• DATA PROVIDED:
Lemma Unbond_kept ctx sc d v sh upd sc' amt vts :
  Unbond ctx sc d v sh upd = Ok (sc', amt, vts) → queues_kept sc sc'.
Proof.
  unfold Unbond. intros E. destruct (GetDelegation _ _ _) as [dl|]; [|discriminate].
  destruct (GetVeDelegation _ _ _) as [x|].
  2:{ apply bind_Ok in E as ([[k b] a] & Ek%sk_Unbond_frame & E). injection E as <- <- <-. by split_and!. }
  apply bind_Ok in E as (sc1 & E1 & E). apply guard_err_Ok in E as [_ E].
  destruct (GetValidator (sc_k sc1) v) as [val|] eqn:Hval; [|discriminate].
  apply bind_Ok in E as ([x2 sc2] & E2%SettleVeDelegation_kept & E).
  do 3 apply bind_Ok in E as (? & _ & E). cbv zeta in E. apply bind_Ok in E as (da & _ & E).
  apply bind_Ok in E as ([sc3 val3] & E6 & E).
  assert (queues_kept sc2 sc3) as Q3.
  { unfold jail_if_below in E6. apply bind_Ok in E6 as (op & _ & E6).
    apply bind_Ok in E6 as (below & _ & E6). destruct below; [|by injection E6 as <- <-].
    apply bind_Ok in E6 as (sc4 & E7 & E6). destruct (GetValidator (sc_k sc4) op); [|discriminate E6]. injection E6 as <- <-. kept. }
  apply bind_Ok in E as (over & _ & E). apply bind_Ok in E as ([[[sc4 x4] r4] vts4] & E8%unbond_loop_kept & E).
  apply bind_Ok in E as (sc5 & E9 & E). destruct (negb (r4 =? 0)); [discriminate|].
  apply bind_Ok in E as ([sc6 amt6] & E10%unbond_finish_kept & E). injection E as <- <- <-.
  eapply (queues_kept_trans _ sc1); [kept|]. do 3 (eapply queues_kept_trans; [eassumption|]).
  eapply queues_kept_trans; [|exact E10]. destruct (vd_VeShares x4); kept.
Qed.

(** ** Operations that change one record on both sides *)

Definition ve_ubd_updated sc sc' (d v : Addr) (o : option VeUnbondingDelegation) : Prop :=
  (∀ d' v', GetVeUnbondingDelegation sc' d' v' =
     if decide ((d', v') = (d, v)) then o else GetVeUnbondingDelegation sc d' v') ∧
  ss_VeRedelegations (sc_s sc') = ss_VeRedelegations (sc_s sc).

Definition ve_red_updated sc sc' (d v v' : Addr) (o : option VeRedelegation) : Prop :=
  ss_VeUnbondingDelegations (sc_s sc') = ss_VeUnbondingDelegations (sc_s sc) ∧
  (∀ d' v1 v2, GetVeRedelegation sc' d' v1 v2 =
     if decide ((d', v1, v2) = (d, v, v')) then o else GetVeRedelegation sc d' v1 v2).

Lemma in_step_ubd sc sc' d v o o' :
  in_step sc → ubd_updated (sc_k sc) (sc_k sc') d v o → ve_ubd_updated sc sc' d v o' →
  (fun u => length (ud_Entries u)) <$> o = (fun u => length (vu_Entries u)) <$> o' → in_step sc'.
Proof.
  intros [I1 I2] [U1 U2] [V1 V2] Ho. split.
  - intros d' v'. unfold ubd_in_step. rewrite U1, V1. case_decide; [done|apply I1].
  - intros d' v1 v2. unfold red_in_step, GetVeRedelegation. rewrite U2, V2. apply I2.
Qed.

Lemma in_step_red sc sc' d v v' o o' :
  in_step sc → red_updated (sc_k sc) (sc_k sc') d v v' o → ve_red_updated sc sc' d v v' o' →
  (fun r => length (rd_Entries r)) <$> o = (fun r => length (vr_Entries r)) <$> o' → in_step sc'.
Proof.
  intros [I1 I2] [U1 U2] [V1 V2] Ho. split.
  - intros d' w'. unfold ubd_in_step, GetVeUnbondingDelegation. rewrite U1, V1. apply I1.
  - intros d' v1 v2. unfold red_in_step. rewrite U2, V2. case_decide; [done|apply I2].
Qed.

• WORK ITEM:
Write every record out again exactly.

• WRITTEN REPLY:
Lemma Unbond_kept ctx sc d v sh upd sc' amt vts :
  Unbond ctx sc d v sh upd = Ok (sc', amt, vts) → queues_kept sc sc'.
Proof.
  unfold Unbond. intros E. destruct (GetDelegation _ _ _) as [dl|]; [|discriminate].
  destruct (GetVeDelegation _ _ _) as [x|].
  2:{ apply bind_Ok in E as ([[k b] a] & Ek%sk_Unbond_frame & E). injection E as <- <- <-. by split_and!. }
  apply bind_Ok in E as (sc1 & E1 & E). apply guard_err_Ok in E as [_ E].
  destruct (GetValidator (sc_k sc1) v) as [val|] eqn:Hval; [|discriminate].
  apply bind_Ok in E as ([x2 sc2] & E2%SettleVeDelegation_kept & E).
  do 3 apply bind_Ok in E as (? & _ & E). cbv zeta in E. apply bind_Ok in E as (da & _ & E).
  apply bind_Ok in E as ([sc3 val3] & E6 & E).
  assert (queues_kept sc2 sc3) as Q3.
  { unfold jail_if_below in E6. apply bind_Ok in E6 as (op & _ & E6).
    apply bind_Ok in E6 as (below & _ & E6). destruct below; [|by injection E6 as <- <-].
    apply bind_Ok in E6 as (sc4 & E7 & E6). destruct (GetValidator (sc_k sc4) op); [|discriminate E6]. injection E6 as <- <-. kept. }
  apply bind_Ok in E as (over & _ & E). apply bind_Ok in E as ([[[sc4 x4] r4] vts4] & E8%unbond_loop_kept & E).
  apply bind_Ok in E as (sc5 & E9 & E). destruct (negb (r4 =? 0)); [discriminate|].
  apply bind_Ok in E as ([sc6 amt6] & E10%unbond_finish_kept & E). injection E as <- <- <-.
  eapply (queues_kept_trans _ sc1); [kept|]. do 3 (eapply queues_kept_trans; [eassumption|]).
  eapply queues_kept_trans; [|exact E10]. destruct (vd_VeShares x4); kept.
Qed.

(** ** Operations that change one record on both sides *)

Definition ve_ubd_updated sc sc' (d v : Addr) (o : option VeUnbondingDelegation) : Prop :=
  (∀ d' v', GetVeUnbondingDelegation sc' d' v' =
     if decide ((d', v') = (d, v)) then o else GetVeUnbondingDelegation sc d' v') ∧
  ss_VeRedelegations (sc_s sc') = ss_VeRedelegations (sc_s sc).

Definition ve_red_updated sc sc' (d v v' : Addr) (o : option VeRedelegation) : Prop :=
  ss_VeUnbondingDelegations (sc_s sc') = ss_VeUnbondingDelegations (sc_s sc) ∧
  (∀ d' v1 v2, GetVeRedelegation sc' d' v1 v2 =
     if decide ((d', v1, v2) = (d, v, v')) then o else GetVeRedelegation sc d' v1 v2).

Lemma in_step_ubd sc sc' d v o o' :
  in_step sc → ubd_updated (sc_k sc) (sc_k sc') d v o → ve_ubd_updated sc sc' d v o' →
  (fun u => length (ud_Entries u)) <$> o = (fun u => length (vu_Entries u)) <$> o' → in_step sc'.
Proof.
  intros [I1 I2] [U1 U2] [V1 V2] Ho. split.
  - intros d' v'. unfold ubd_in_step. rewrite U1, V1. case_decide; [done|apply I1].
  - intros d' v1 v2. unfold red_in_step, GetVeRedelegation. rewrite U2, V2. apply I2.
Qed.

Lemma in_step_red sc sc' d v v' o o' :
  in_step sc → red_updated (sc_k sc) (sc_k sc') d v v' o → ve_red_updated sc sc' d v v' o' →
  (fun r => length (rd_Entries r)) <$> o = (fun r => length (vr_Entries r)) <$> o' → in_step sc'.
Proof.
  intros [I1 I2] [U1 U2] [V1 V2] Ho. split.
  - intros d' w'. unfold ubd_in_step, GetVeUnbondingDelegation. rewrite U1, V1. apply I1.
  - intros d' v1 v2. unfold red_in_step. rewrite U2, V2. case_decide; [done|apply I2].
Qed.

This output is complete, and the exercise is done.